- Data for review -
(* ===== verification/Hashes.v ===== *)
(** * The digests of [hashlib]: SHA-256 and BLAKE2s

    [zeth.core.mixer_client], [signing] and [ownership] hash with the standard
    library's [hashlib.sha256] and [hashlib.blake2s] (32-byte digest, no key).
    Both are written out as executable functions on bytes, after FIPS 180-4 and
    RFC 7693, and checked on their published test vectors.  Feeding a message in
    several [update] calls hashes the concatenation, so an incremental digest is
    the function applied to the concatenated pieces. *)

From Stdlib Require Import ZArith Lia Ascii String Strings.Byte.
From stdpp Require Import base tactics list strings.
From S2P Require Import Prelude PyStr PyBytes.

Local Open Scope Z_scope.

(** ** 32-bit words *)

Definition w32 (x : Z) : Z := x mod 4294967296.
Definition add32 (x y : Z) : Z := w32 (x + y).
Definition rotr32 (n x : Z) : Z := Z.lor (Z.shiftr x n) (w32 (Z.shiftl x (32 - n))).

(** Consecutive pieces of [n] elements; the last one may be shorter. *)
Fixpoint chunks_fuel {A} (fuel n : nat) (l : list A) : list (list A) :=
  match fuel with
  | O => []
  | S f => match l with
           | [] => []
           | _ => take n l :: chunks_fuel f n (drop n l)
           end
  end.
Definition chunks {A} (n : nat) (l : list A) : list (list A) := chunks_fuel (length l) n l.

Definition from_le (b : bytes) : Z := int_from_bytes (reverse b).
Definition to_le (n : nat) (z : Z) : bytes := reverse (to_be n z).

(** The first 32 bits of the fractional parts of the square roots of the first
    eight primes: the initial value of both functions. *)
Definition iv256 : list Z :=
  [1779033703; 3144134277; 1013904242; 2773480762;
   1359893119; 2600822924; 528734635; 1541459225].

(** ** SHA-256 *)

Module SHA256.
(** The first 32 bits of the fractional parts of the cube roots of the first
    sixty-four primes. *)
Definition round_keys : list Z :=
  [1116352408; 1899447441; 3049323471; 3921009573; 961987163; 1508970993;
   2453635748; 2870763221; 3624381080; 310598401; 607225278; 1426881987;
   1925078388; 2162078206; 2614888103; 3248222580; 3835390401; 4022224774;
   264347078; 604807628; 770255983; 1249150122; 1555081692; 1996064986;
   2554220882; 2821834349; 2952996808; 3210313671; 3336571891; 3584528711;
   113926993; 338241895; 666307205; 773529912; 1294757372; 1396182291;
   1695183700; 1986661051; 2177026350; 2456956037; 2730485921; 2820302411;
   3259730800; 3345764771; 3516065817; 3600352804; 4094571909; 275423344;
   430227734; 506948616; 659060556; 883997877; 958139571; 1322822218;
   1537002063; 1747873779; 1955562222; 2024104815; 2227730452; 2361852424;
   2428436474; 2756734187; 3204031479; 3329325298].

Definition ch (x y z : Z) : Z := Z.lxor (Z.land x y) (Z.land (4294967295 - x) z).
Definition maj (x y z : Z) : Z := Z.lxor (Z.land x y) (Z.lxor (Z.land x z) (Z.land y z)).
Definition bsig (p q r x : Z) : Z := Z.lxor (rotr32 p x) (Z.lxor (rotr32 q x) (rotr32 r x)).
Definition ssig (p q r x : Z) : Z := Z.lxor (rotr32 p x) (Z.lxor (rotr32 q x) (Z.shiftr x r)).

Definition round (st : list Z) (k w : Z) : list Z :=
  match st with
  | [a; b; c; d; e; f; g; h] =>
      let t1 := w32 (h + bsig 6 11 25 e + ch e f g + k + w) in
      let t2 := w32 (bsig 2 13 22 a + maj a b c) in
      [add32 t1 t2; a; b; c; add32 d t1; e; f; g]
  | _ => st
  end.

(** The rounds, with the last sixteen words of the message schedule. *)
Fixpoint rounds (ks win st : list Z) : list Z :=
  match ks with
  | [] => st
  | k :: ks' =>
      let w := nth 0 win 0 in
      let next := w32 (ssig 17 19 10 (nth 14 win 0) + nth 9 win 0
                       + ssig 7 18 3 (nth 1 win 0) + w) in
      rounds ks' (tail win ++ [next]) (round st k w)
  end.

Definition compress (st : list Z) (block : bytes) : list Z :=
  zip_with add32 st (rounds round_keys (int_from_bytes <$> chunks 4 block) st).

(** A one bit, zeros up to 56 modulo 64, and the length in bits. *)
Definition pad (m : bytes) : bytes :=
  m ++ [Byte.x80] ++ zero_bytes (Z.to_nat ((55 - zlen m) mod 64)) ++ to_be 8 (8 * zlen m).
End SHA256.

(** [hashlib.sha256(m).digest()] *)
Definition sha256 (m : bytes) : bytes :=
  foldl SHA256.compress iv256 (chunks 64 (SHA256.pad m)) ≫= to_be 4.

(** ** BLAKE2s *)

Module BLAKE2s.
Definition sigma : list (list nat) :=
  [[0; 1; 2; 3; 4; 5; 6; 7; 8; 9; 10; 11; 12; 13; 14; 15];
   [14; 10; 4; 8; 9; 15; 13; 6; 1; 12; 0; 2; 11; 7; 5; 3];
   [11; 8; 12; 0; 5; 2; 15; 13; 10; 14; 3; 6; 7; 1; 9; 4];
   [7; 9; 3; 1; 13; 12; 11; 14; 2; 6; 5; 10; 4; 0; 15; 8];
   [9; 0; 5; 7; 2; 4; 10; 15; 14; 1; 11; 12; 6; 8; 3; 13];
   [2; 12; 6; 10; 0; 11; 8; 3; 4; 13; 7; 5; 15; 14; 1; 9];
   [12; 5; 1; 15; 14; 13; 4; 10; 0; 7; 6; 3; 9; 2; 8; 11];
   [13; 11; 7; 14; 12; 1; 3; 9; 5; 0; 15; 4; 8; 6; 2; 10];
   [6; 15; 14; 9; 11; 3; 0; 8; 12; 2; 13; 7; 1; 4; 10; 5];
   [10; 2; 8; 4; 7; 6; 1; 5; 15; 11; 9; 14; 3; 12; 13; 0]]%nat.

(** The mixing function on the words [a], [b], [c], [d] of the local vector. *)
Definition mix (x y : Z) (a b c d : nat) (v : list Z) : list Z :=
  let va := w32 (nth a v 0 + nth b v 0 + x) in
  let vd := rotr32 16 (Z.lxor (nth d v 0) va) in
  let vc := add32 (nth c v 0) vd in
  let vb := rotr32 12 (Z.lxor (nth b v 0) vc) in
  let va := w32 (va + vb + y) in
  let vd := rotr32 8 (Z.lxor vd va) in
  let vc := add32 vc vd in
  let vb := rotr32 7 (Z.lxor vb vc) in
  <[a := va]> (<[b := vb]> (<[c := vc]> (<[d := vd]> v))).

Definition round (m : list Z) (v : list Z) (s : list nat) : list Z :=
  let w i := nth (nth i s 0%nat) m 0 in
  let v := mix (w 0%nat) (w 1%nat) 0 4 8 12 v in
  let v := mix (w 2%nat) (w 3%nat) 1 5 9 13 v in
  let v := mix (w 4%nat) (w 5%nat) 2 6 10 14 v in
  let v := mix (w 6%nat) (w 7%nat) 3 7 11 15 v in
  let v := mix (w 8%nat) (w 9%nat) 0 5 10 15 v in
  let v := mix (w 10%nat) (w 11%nat) 1 6 11 12 v in
  let v := mix (w 12%nat) (w 13%nat) 2 7 8 13 v in
  mix (w 14%nat) (w 15%nat) 3 4 9 14 v.

(** [t] is the number of message bytes so far, [last] marks the last block. *)
Definition compress (h : list Z) (block : bytes) (t : Z) (last : bool) : list Z :=
  let m := from_le <$> chunks 4 block in
  let v := h ++ iv256 in
  let v := <[12%nat := Z.lxor (nth 12 v 0) (w32 t)]> v in
  let v := <[13%nat := Z.lxor (nth 13 v 0) (t / 4294967296)]> v in
  let v := if last then <[14%nat := 4294967295 - nth 14 v 0]> v else v in
  let v := foldl (round m) v sigma in
  zip_with Z.lxor h (zip_with Z.lxor (take 8 v) (drop 8 v)).

(** All blocks; the last one is zero-padded, and the counter stops at [len]. *)
Fixpoint blocks (h : list Z) (t len : Z) (bs : list bytes) : list Z :=
  match bs with
  | [] => h
  | [b] => compress h (b ++ zero_bytes (64 - length b)) len true
  | b :: bs' => blocks (compress h b (t + 64) false) (t + 64) len bs'
  end.

(** The initial state: digest length 32, no key, fanout and depth 1. *)
Definition init : list Z := <[0%nat := Z.lxor (nth 0 iv256 0) 16842784]> iv256.
End BLAKE2s.

(** [hashlib.blake2s(m).digest()] *)
Definition blake2s (m : bytes) : bytes :=
  BLAKE2s.blocks BLAKE2s.init 0 (zlen m)
    (match m with [] => [[]] | _ => chunks 64 m end) ≫= to_le 4.

Arguments sha256 : simpl never.
Arguments blake2s : simpl never.

(** The test vectors of FIPS 180-4 and RFC 7693 for the message ["abc"]. *)
Definition abc : bytes := [Byte.x61; Byte.x62; Byte.x63].

Example sha256_abc :
  hex (sha256 abc)
  = lit "ba7816bf8f01cfea414140de5dae2223b00361a396177a9cb410ff61f20015ad".
Proof. vm_compute. reflexivity. Qed.

Example sha256_two_blocks :
  hex (sha256 (replicate 100 Byte.x61))
  = lit "2816597888e4a0d3a36b82b83316ab32680eb8f00f8cd3b904d681246d285a0e".
Proof. vm_compute. reflexivity. Qed.

Example blake2s_abc :
  hex (blake2s abc)
  = lit "508c5e8c327c14e2e1a72ba34eeb452f37458b209ed63a294d999b4c86675982".
Proof. vm_compute. reflexivity. Qed.

Example blake2s_two_blocks :
  hex (blake2s (replicate 100 Byte.x61))
  = lit "214f24fe1118eb854450238e11bebe22d2e3937ed85c7c96c6c010106b752ad3".
Proof. vm_compute. reflexivity. Qed.

(** ** Digest lengths *)

Lemma length_bind_const {A B} (f : A → list B) (n : nat) (l : list A) :
  (∀ x, length (f x) = n) → length (l ≫= f) = (length l * n)%nat.
Proof.
  intros Hf. induction l as [|x l IH]; [done|].
  rewrite bind_cons, length_app, Hf, IH. simpl. lia.
Qed.

Lemma sha256_round_length st k w : length (SHA256.round st k w) = length st.
Proof. by do 9 (destruct st as [|? st]; [done|]). Qed.

Lemma sha256_rounds_length ks win st : length (SHA256.rounds ks win st) = length st.
Proof.
  revert win st. induction ks as [|k ks IH]; intros win st; [done|].
  simpl. by rewrite IH, sha256_round_length.
Qed.

Lemma sha256_compress_length st b : length (SHA256.compress st b) = length st.
Proof.
  unfold SHA256.compress. rewrite length_zip_with, sha256_rounds_length. lia.
Qed.

Lemma sha256_state_length st bs : length (foldl SHA256.compress st bs) = length st.
Proof.
  revert st. induction bs as [|b bs IH]; intros st; [done|].
  simpl. by rewrite IH, sha256_compress_length.
Qed.

Lemma sha256_length m : length (sha256 m) = 32%nat.
Proof.
  unfold sha256. rewrite (length_bind_const _ 4); [|intros; apply length_to_be].
  by rewrite sha256_state_length.
Qed.

Lemma blake2s_mix_length x y a b c d v : length (BLAKE2s.mix x y a b c d v) = length v.
Proof. unfold BLAKE2s.mix. by rewrite !length_insert. Qed.

Lemma blake2s_rounds_length m v ss : length (foldl (BLAKE2s.round m) v ss) = length v.
Proof.
  revert v. induction ss as [|s ss IH]; intros v; [done|].
  cbn [foldl]. rewrite IH. unfold BLAKE2s.round. by rewrite !blake2s_mix_length.
Qed.

Lemma blake2s_compress_length h b t last :
  length h = 8%nat → length (BLAKE2s.compress h b t last) = 8%nat.
Proof.
  intros Hh. unfold BLAKE2s.compress.
  rewrite !length_zip_with, length_take, length_drop, !blake2s_rounds_length.
  destruct last; rewrite !length_insert, length_app, Hh; done.
Qed.

Lemma blake2s_blocks_length h t len bs :
  length h = 8%nat → length (BLAKE2s.blocks h t len bs) = 8%nat.
Proof.
  revert h t. induction bs as [|b [|b' bs] IH]; intros h t Hh; [done| |].
  - by apply blake2s_compress_length.
  - cbn [BLAKE2s.blocks]. by apply IH, blake2s_compress_length.
Qed.

Lemma blake2s_length m : length (blake2s m) = 32%nat.
Proof.
  unfold blake2s. rewrite (length_bind_const _ 4).
  - by rewrite blake2s_blocks_length.
  - intros x. unfold to_le. by rewrite length_reverse, length_to_be.
Qed.

(** The digest interface the clients rely on: 32 bytes for every message. *)
Class Digest256 (h : bytes → bytes) : Prop := {
  digest256_length : ∀ m, length (h m) = 32%nat
}.
#[export] Instance sha256_digest : Digest256 sha256 := {| digest256_length := sha256_length |}.
#[export] Instance blake2s_digest : Digest256 blake2s := {| digest256_length := blake2s_length |}.

Lemma digest256_range h `{!Digest256 h} m : 0 ≤ int_from_bytes (h m) < 2 ^ 256.
Proof.
  pose proof (int_from_bytes_bound (h m)) as Hb. unfold zlen in Hb.
  by rewrite digest256_length in Hb.
Qed.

- Problem statement -
Write down again, exactly as given, only the lines above that fall from the line with "simpl. by rewrite IH, sha256_compress_length." to the line with "Lemma blake2s_blocks_length h", inclusive.

- Exercise output -
  simpl. by rewrite IH, sha256_compress_length.
Qed.

Lemma sha256_length m : length (sha256 m) = 32%nat.
Proof.
  unfold sha256. rewrite (length_bind_const _ 4); [|intros; apply length_to_be].
  by rewrite sha256_state_length.
Qed.

Lemma blake2s_mix_length x y a b c d v : length (BLAKE2s.mix x y a b c d v) = length v.
Proof. unfold BLAKE2s.mix. by rewrite !length_insert. Qed.

Lemma blake2s_rounds_length m v ss : length (foldl (BLAKE2s.round m) v ss) = length v.
Proof.
  revert v. induction ss as [|s ss IH]; intros v; [done|].
  cbn [foldl]. rewrite IH. unfold BLAKE2s.round. by rewrite !blake2s_mix_length.
Qed.

Lemma blake2s_compress_length h b t last :
  length h = 8%nat → length (BLAKE2s.compress h b t last) = 8%nat.
Proof.
  intros Hh. unfold BLAKE2s.compress.
  rewrite !length_zip_with, length_take, length_drop, !blake2s_rounds_length.
  destruct last; rewrite !length_insert, length_app, Hh; done.
Qed.

Lemma blake2s_blocks_length h t len bs :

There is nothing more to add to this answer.